» **What is required**: Beneath this task are records; print exactly the stretch of them from the line with "the end. *)" through the line with "let hi' := clip b hi in", both ends included.

===

(** * DPS150 serial protocol: frame codec, frame scanner, payload decoder

    A shallow embedding of [dps150/protocol.py] (and of the frame-draining
    part of the reader loop of [dps150/device.py]) together with the
    properties of the protocol engine.

    Conventions of the embedding:
    - a Python [int] is a [Z]; a [bytes] or [bytearray] object is a
      [list byte], so every element is in [0, 255] by typing;
    - a Python function that may raise returns a [result];
    - a function that works on a mutable object (the receive buffer, the
      dict [out] under construction) is a computation of the state and
      exception monad [M S], where [S] is the type of the object. *)

From Stdlib Require Import ZArith Lia.
From Stdlib Require Import Strings.Byte.
From stdpp Require Import base option list list_numbers strings pretty gmap.

Local Open Scope Z_scope.

(** ** Python values, exceptions and the monad of effects *)

Module Py.

(** The exceptions the modelled code can raise. *)
Inductive exn : Type :=
| IndexError    (* sequence index out of range *)
| ValueError    (* bytes([x]) with x outside range(256) *)
| StructError.  (* struct.error: buffer too small for unpack_from *)

Inductive result (A : Type) : Type :=
| Ok (a : A)
| Raise (e : exn).
Global Arguments Ok {A} a.
Global Arguments Raise {A} e.

Definition is_ok {A} (r : result A) : bool :=
  match r with Ok _ => true | Raise _ => false end.

Global Instance result_ret : MRet result := λ A a, Ok a.
Global Instance result_bind : MBind result := λ A B k r,
  match r with Ok a => k a | Raise e => Raise e end.

(** A computation on a mutable object of type [S]: it returns a value or
    raises, and leaves the object in a new state either way. *)
Definition M (S A : Type) : Type := S → result A * S.

Global Instance M_ret {S} : MRet (M S) := λ A a s, (Ok a, s).
Global Instance M_bind {S} : MBind (M S) := λ A B k m s,
  match m s with
  | (Ok a, s') => k a s'
  | (Raise e, s') => (Raise e, s')
  end.

(** A pure, possibly raising, expression evaluated inside a computation. *)
Definition lift {S A} (r : result A) : M S A := λ s, (r, s).
(** Reading the object through a pure function. *)
Definition reads {S A} (f : S → result A) : M S A := λ s, (f s, s).
(** In-place update of the object. *)
Definition modify {S} (f : S → S) : M S unit := λ s, (Ok (), f s).

(** The outcome of one pass through the body of a [for] loop: fall through
    to the next iteration ([continue] or the end of the body), or leave the
    enclosing function with [return a]. *)
Inductive ctl (A : Type) : Type :=
| Continue
| Return (a : A).
Global Arguments Continue {A}.
Global Arguments Return {A} a.

(** [for i in idxs: body] followed by [orelse] when no iteration returned. *)
Fixpoint for_in {S A} (idxs : list Z) (body : Z → M S (ctl A))
    (orelse : M S A) : M S A :=
  match idxs with
  | [] => orelse
  | i :: rest =>
      c ← body i;
      match c with
      | Continue => for_in rest body orelse
      | Return a => mret a
      end
  end.

(** [range(lo, hi)] *)
Definition range (lo hi : Z) : list Z := seqZ lo (hi - lo).

(** *** bytes and bytearray *)

(** The integer an element of a bytes object reads as. *)
Definition byte_val (b : byte) : Z := Z.of_N (Byte.to_N b).

(** [len(b)] *)
Definition len {A} (b : list A) : Z := Z.of_nat (length b).

(** [sum(b)] for a bytes object *)
Definition sum (b : list byte) : Z := foldr (λ x acc, byte_val x + acc) 0 b.

(** One element of [bytes([...])]: [ValueError] outside [range(256)]. *)
Definition to_byte (x : Z) : result byte :=
  if (0 <=? x) && (x <? 256) then
    match Byte.of_N (Z.to_N x) with
    | Some b => Ok b
    | None => Raise ValueError
    end
  else Raise ValueError.

(** [bytes(l)] for a list of ints [l] *)
Fixpoint bytes (l : list Z) : result (list byte) :=
  match l with
  | [] => Ok []
  | x :: rest => b ← to_byte x; bs ← bytes rest; Ok (b :: bs)
  end.

(** [b[i]]: a negative index counts from the end; [IndexError] when the
    index falls outside the object. *)
Definition getitem (b : list byte) (i : Z) : result Z :=
  let j := if i <? 0 then i + len b else i in
  if (0 <=? j) && (j <? len b) then
    match b !! Z.to_nat j with
    | Some x => Ok (byte_val x)
    | None => Raise IndexError
    end
  else Raise IndexError.

(** A slice bound is clipped to the object; a negative one counts from
    the end. *)
Definition clip {A} (b : list A) (i : Z) : Z :=
  if i <? 0 then Z.max 0 (i + len b) else Z.min i (len b).

(** [b[lo:hi]]: never raises. *)
Definition slice {A} (b : list A) (lo hi : Z) : list A :=
  let lo' := clip b lo in
  let hi' := clip b hi in
  take (Z.to_nat (hi' - lo')) (drop (Z.to_nat lo') b).

(** The 32-bit pattern of four bytes in little-endian order. *)
Definition u32_le (b0 b1 b2 b3 : byte) : Z :=
  Z.lor (byte_val b0)
    (Z.lor (Z.shiftl (byte_val b1) 8)
       (Z.lor (Z.shiftl (byte_val b2) 16) (Z.shiftl (byte_val b3) 24))).

(** [struct.unpack_from("<f", buffer, offset)[0]]. The float is kept as
    its IEEE-754 binary32 bit pattern. [struct.error] when fewer than four
    bytes are available at [offset] (a negative offset counts from the
    end). *)
Definition unpack_from_f32 (buffer : list byte) (offset : Z) : result Z :=
  let off := if offset <? 0 then offset + len buffer else offset in
  if (off <? 0) || (len buffer - off <? 4) then Raise StructError
  else
    match drop (Z.to_nat off) buffer with
    | b0 :: b1 :: b2 :: b3 :: _ => Ok (u32_le b0 b1 b2 b3)
    | _ => Raise StructError
    end.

===

» **Exercise output**:
    the end. *)
Definition clip {A} (b : list A) (i : Z) : Z :=
  if i <? 0 then Z.max 0 (i + len b) else Z.min i (len b).

(** [b[lo:hi]]: never raises. *)
Definition slice {A} (b : list A) (lo hi : Z) : list A :=
  let lo' := clip b lo in
  let hi' := clip b hi in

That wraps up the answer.